I am 6 years old on this picture. My parents had me photographed before having my curls cut, in Studio Kreschatik in Kiev, 1923.

I was born in Kiev on 7th December 1916.  I was a cute boy: I had golden curls and was called 'a little lord' in my childhood.  I liked meeting with my cousins Michael, Naum, Boris and Moisey, but I spent most of the time with my friends in the street. On 1st May 1923 my sister Maria was born. She was the first baby in our family, born after my mother's brother Moisey perished and was named after him: the first letter in her name was the same as in Moisey's name. I remember that my mother was feeling ill and my father took Maria after he came from work and sang songs in Yiddish carrying her around our roundtable covered with a nice tablecloth. My childhood memories come back to me whenever I hear Jewish tunes.

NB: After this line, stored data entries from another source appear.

(** C1. The five GLTF model loads of [LoadingMultipleAssets] (the SUV body
    and the four wheels) are coordinated only by [modelsLoaded]: in every
    trace in which the five loads settle in some order, each by its success
    or by its error callback, and with anything else happening in between,
    each completion adds exactly one to the counter, [loading] is still
    true before each of them and is true after every prefix exactly while
    the counter is below [totalModels = 5], and at the end the counter is 5
    and [loading] is false. *)
Theorem counter_coordinates_model_loads :
  forall h w0, effect h = Some w0 ->
  forall evs, Permutation (settled_calls evs) model_calls ->
    (forall pre ev post, evs = pre ++ ev :: post -> settles ev = true ->
       modelsLoaded (step ev (run pre w0)) = modelsLoaded (run pre w0) + 1 /\
       loading (run pre w0) = true /\
       loading (step ev (run pre w0)) =
         (modelsLoaded (step ev (run pre w0)) <? totalModels)) /\
    (forall pre post, evs = pre ++ post ->
       loading (run pre w0) = (modelsLoaded (run pre w0) <? totalModels)) /\
    modelsLoaded (run evs w0) = totalModels /\
    loading (run evs w0) = false.
Proof.
  intros h w0 E evs P.
  assert (N : settled evs = 5%nat).
  { rewrite <- multi_settled_calls_length. now rewrite (Permutation_length P). }
  split; [|split; [|split]].
  - intros pre ev post -> S.
    rewrite <- multi_run_snoc.
    destruct (multi_run_counter _ _ E pre) as (_ & Hm & Hl).
    destruct (multi_run_counter _ _ E (pre ++ [ev])) as (_ & Hm' & Hl').
    rewrite multi_settled_app in N.
    change (ev :: post) with ([ev] ++ post) in N.
    rewrite multi_settled_app, multi_settled_one, S in N.
    rewrite multi_settled_app, multi_settled_one, S in Hm'.
    split; [lia|]. split; [|exact Hl'].
    rewrite Hl, Hm. apply Z.ltb_lt. unfold totalModels. lia.
  - intros pre post _. apply (multi_run_counter _ _ E pre).
  - destruct (multi_run_counter _ _ E evs) as (_ & Hm & _).
    rewrite Hm, N. reflexivity.
  - destruct (multi_run_counter _ _ E evs) as (_ & Hm & Hl).
    rewrite Hl, Hm, N. reflexivity.
Qed.

Lemma racing_interleaves :
  Permutation (settled_calls Sample.racing) model_calls.
Proof.
  change (Permutation [3; 1; 5; 2; 4]%nat [1; 2; 3; 4; 5]%nat).
  apply Permutation_sym.
  apply (Permutation_cons_app [3] [5; 2; 4])%nat.
  apply (Permutation_cons_app [3; 5] [4])%nat.
  apply (Permutation_cons_app [] [5; 4])%nat.
  apply (Permutation_cons_app [5] [])%nat.
  apply Permutation_refl.
Qed.

Lemma counter_coordinates_model_loads_witness :
  exists w0, effect Sample.page = Some w0 /\
    modelsLoaded (run Sample.racing w0) = totalModels /\
    loading (run Sample.racing w0) = false.
Proof.
  eexists. split; [reflexivity|].
  apply (counter_coordinates_model_loads Sample.page _ eq_refl Sample.racing
           racing_interleaves).
Defined.

(** C9. In [LoadingMultipleAssets] the completion of the HDR environment
    load leaves [modelsLoaded] and [loading] unchanged. On success it
    changes only the scene's environment and background (and writes one
    console line); on failure only the error message and the background,
    which becomes the fallback colour (and writes one console line). So
    [loading] depends on the five GLTF model loads alone. *)
Theorem hdr_completion_leaves_counter_alone :
  forall h w0, effect h = Some w0 ->
  forall pre,
    (forall texture,
       step (LoadSucceeded 0 (TextureAsset texture)) (run pre w0) =
       mkWorld (console_log "HDR loaded successfully" (host (run pre w0)))
               (loading (run pre w0)) (error (run pre w0))
               (mkScene (scene_children (scene (run pre w0)))
                        (Some (lit texture))
                        (TextureBackground (lit texture)))
               (camera (run pre w0)) (renderer (run pre w0))
               (controls (run pre w0)) (stats (run pre w0))
               (modelsLoaded (run pre w0)) (animationFrameId (run pre w0))
               (calls (run pre w0))) /\
    (forall e,
       step (LoadFailed 0 e) (run pre w0) =
       mkWorld (console_error "Error loading HDR:" e (host (run pre w0)))
               (loading (run pre w0))
               (Some "Failed to load HDR environment. Using fallback.")
               (mkScene (scene_children (scene (run pre w0)))
                        (environment (scene (run pre w0)))
                        (ColorBackground 0x87ceeb))
               (camera (run pre w0)) (renderer (run pre w0))
               (controls (run pre w0)) (stats (run pre w0))
               (modelsLoaded (run pre w0)) (animationFrameId (run pre w0))
               (calls (run pre w0))) /\
    loading (run pre w0) = (Z.of_nat (settled pre) <? totalModels).
Proof.
  intros h w0 E pre.
  destruct (multi_run_counter _ _ E pre) as (Hc & Hm & Hl).
  split; [|split].
  - intro texture. cbn [step]. rewrite Hc at 1. reflexivity.
  - intro e. cbn [step]. rewrite Hc at 1. reflexivity.
  - now rewrite Hl, Hm.
Qed.

Lemma hdr_completion_leaves_counter_alone_witness :
  exists w0, effect Sample.page = Some w0 /\
    modelsLoaded (step (LoadFailed 0 "404") w0) = 0 /\
    loading (step (LoadFailed 0 "404") w0) = true.
Proof.
  eexists. split; [reflexivity|].
  destruct (hdr_completion_leaves_counter_alone Sample.page _ eq_refl [])
    as (_ & H & _).
  split; [ exact (f_equal modelsLoaded (H "404"))
         | exact (f_equal loading (H "404")) ].
Defined.

(** C10. In [LoadingMultipleAssets], for each of the four wheels (wheel
    [i + 1] is load call [2 + i] and uses entry [i] of [wheelPositions]),
    the successfully loaded wheel is added to the scene at exactly the
    position of its entry, and it is turned by pi around the Y axis if and
    only if the entry's [rotate] flag is true; the flag is true precisely
    for the entries with x = 0.65, of which there are two. *)
Theorem wheel_placed_at_its_entry :
  forall h w0, effect h = Some w0 ->
  forall pre i pos gltf,
    nth_error wheelPositions i = Some pos ->
    (exists wheel,
      scene_children
        (scene (step (LoadSucceeded (2 + i) (GltfAsset gltf)) (run pre w0))) =
        scene_children (scene (run pre w0)) ++ [wheel] /\
      position wheel = vec3 (Wheel.x pos) (Wheel.y pos) (Wheel.z pos) /\
      turns wheel =
        turns (gltf_scene gltf) ++
        (if Wheel.rotate pos then [rotateY_by Math_PI] else []) /\
      kind wheel = kind (gltf_scene gltf) /\
      children wheel = children (gltf_scene gltf)) /\
    (Wheel.rotate pos = true <-> Wheel.x pos = 0.65%Q) /\
    List.map Wheel.rotate wheelPositions = [false; true; false; true] /\
    console
      (host (step (LoadSucceeded (2 + i) (GltfAsset gltf)) (run pre w0))) =
      console (host (run pre w0)) ++
      [line LogLevel ("Wheel " ++ decimal (i + 1) ++ " loaded")%string None].
Proof.
  intros h w0 E pre i pos gltf Hpos.
  destruct (multi_run_counter _ _ E pre) as (Hc & _).
  generalize dependent (run pre w0). intros w Hc.
  destruct (multi_wheel_call _ _ Hpos) as (Hcall & Hrot).
  assert (Hstep : step (LoadSucceeded (2 + i) (GltfAsset gltf)) w =
                  wheel_onLoad pos i gltf w).
  { cbn [step]. rewrite Hc, Hcall. reflexivity. }
  rewrite Hstep. unfold wheel_onLoad.
  rewrite multi_scene_model_settled, multi_host_model_settled.
  cbn [scene host with_scene with_host scene_add scene_children console
       console_log with_console].
  split; [|split; [exact Hrot | split; reflexivity]].
  eexists. split; [reflexivity|].
  destruct (Wheel.rotate pos);
    cbn [position turns kind children rotateY position_set];
    rewrite ?app_nil_r; repeat split; reflexivity.
Qed.

Lemma wheel_placed_at_its_entry_witness :
  exists w0, effect Sample.page = Some w0 /\
  exists wheel,
    scene_children
      (scene (step (LoadSucceeded 3 (GltfAsset Sample.suv)) w0)) =
      scene_children (scene w0) ++ [wheel] /\
    position wheel = vec3 0.65 0.2 (-0.77) /\
    turns wheel = [rotateY_by Math_PI].
Proof.
  eexists. split; [reflexivity|].
  destruct (wheel_placed_at_its_entry Sample.page _ eq_refl [] 1%nat _
              Sample.suv eq_refl)
    as ((wheel & Hs & Hp & Ht & _) & _).
  exists wheel. split; [exact Hs|]. split; [exact Hp | exact Ht].
Defined.

End MultipleClaims.

Section ViewerClaims.
Import Three Host.

(** C4. In both viewer components the render loop is a single per-frame
    callback: from the mount on exactly one animation-frame request is
    pending, and the scene has been rendered once at mount and once per
    frame. The cleanup of the mount effect cancels the pending request, so
    that after it, whatever happens, no request is pending and no further
    frame is rendered. *)
Theorem render_loop_cancelled_on_teardown :
  forall h, host_ok h ->
    (forall w0, LoadingMultipleAssets.effect h = Some w0 ->
       LoadingMultipleAssets.render_loop_runs_until_cleanup w0) /\
    (forall w0, LoadingAssets.effect h = Some w0 ->
       LoadingAssets.render_loop_runs_until_cleanup w0).
Proof.
  intros h Hh. split; intros w0 E.
  - exact (MultipleFacts.multi_render_loop h w0 Hh E).
  - exact (SingleFacts.single_render_loop h w0 Hh E).
Qed.

(** Two frames, then the cleanup, then two more frames and a late load:
    three renders in all (one at mount, two for the frames before the
    cleanup). *)
Lemma render_loop_cancelled_on_teardown_witness :
  (exists w0, LoadingMultipleAssets.effect Sample.page = Some w0 /\
     frames_rendered
       (LoadingMultipleAssets.renderer
          (LoadingMultipleAssets.run
             ([LoadingMultipleAssets.AnimationFrame;
               LoadingMultipleAssets.AnimationFrame] ++
              LoadingMultipleAssets.Unmount ::
              [LoadingMultipleAssets.AnimationFrame;
               LoadingMultipleAssets.LoadFailed 1 "late";
               LoadingMultipleAssets.AnimationFrame]) w0)) = 3%nat) /\
  (exists w0, LoadingAssets.effect Sample.page = Some w0 /\
     frames_rendered
       (LoadingAssets.renderer
          (LoadingAssets.run
             ([LoadingAssets.AnimationFrame; LoadingAssets.AnimationFrame] ++
              LoadingAssets.Unmount ::
              [LoadingAssets.AnimationFrame; LoadingAssets.AnimationFrame])
             w0)) = 3%nat).
Proof.
  split; eexists; (split; [reflexivity|]).
  - refine (proj2 (proj2 (proj2
      (proj1 (render_loop_cancelled_on_teardown Sample.page sample_page_ok)
         _ eq_refl _ _ _)))).
    cbn. intros [H|[H|[]]]; discriminate H.
  - refine (proj2 (proj2 (proj2
      (proj2 (render_loop_cancelled_on_teardown Sample.page sample_page_ok)
         _ eq_refl _ _ _)))).
    cbn. intros [H|[H|[]]]; discriminate H.
Defined.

In 1924 I went to the first grade at Russian school # 33 in Gorky Street near our house.  We had a wonderful teacher. Her name was Nina Badibelova, a very intelligent lady. Her father was a general. She loved children. She was strict with us, but fair and we loved her in return. She read poems by Pushkin and Shevchenko in Russian to us. After I finished the 4th grade our school was turned into a Jewish school. All it meant was that the language of teaching changed to Yiddish. Everything else was the same. I really had a poor conduct of Yiddish and I went to study in Russian school # 53. My parents decided that I had to go to a Russian school. They thought that one had to follow the rules of the country one lived in.  I also understood that I had to learn Russian. My school was a grammar school for girls before the revolution. It was located in Fundukleyevskaya Street. We had very good teachers that used to teach in the former grammar school. Maxim Tkach was a wonderful teacher of Ukrainian. I began to read Ukrainian books then. At that time I began studying Ukrainian culture. I liked literature and was fond of reading, but I didn't choose it for profession. I read everything that fell upon me. Later I became fond of Dostoyevskiy. I also read Sholem Alechem and other Jewish authors in Russian. I read Ukrainian authors: Shevchenko and Lesia Ukrainka. I was growing up in the Russian culture and I do not have any preferences based on national origins. I identified myself as a Jew and I knew that my parents were Jews, that their mother tongue was Yiddish and that grandfather went to synagogue, but it had no effect on me. 

I studied well and was a leader at school and in my street. My friends respected me and listened to my opinions.  I didn't face any anti-Semitism.  I became a pioneer at school. We wore red neckties and sang 'Rise in flames, blue nights…' - a hymn of pioneers.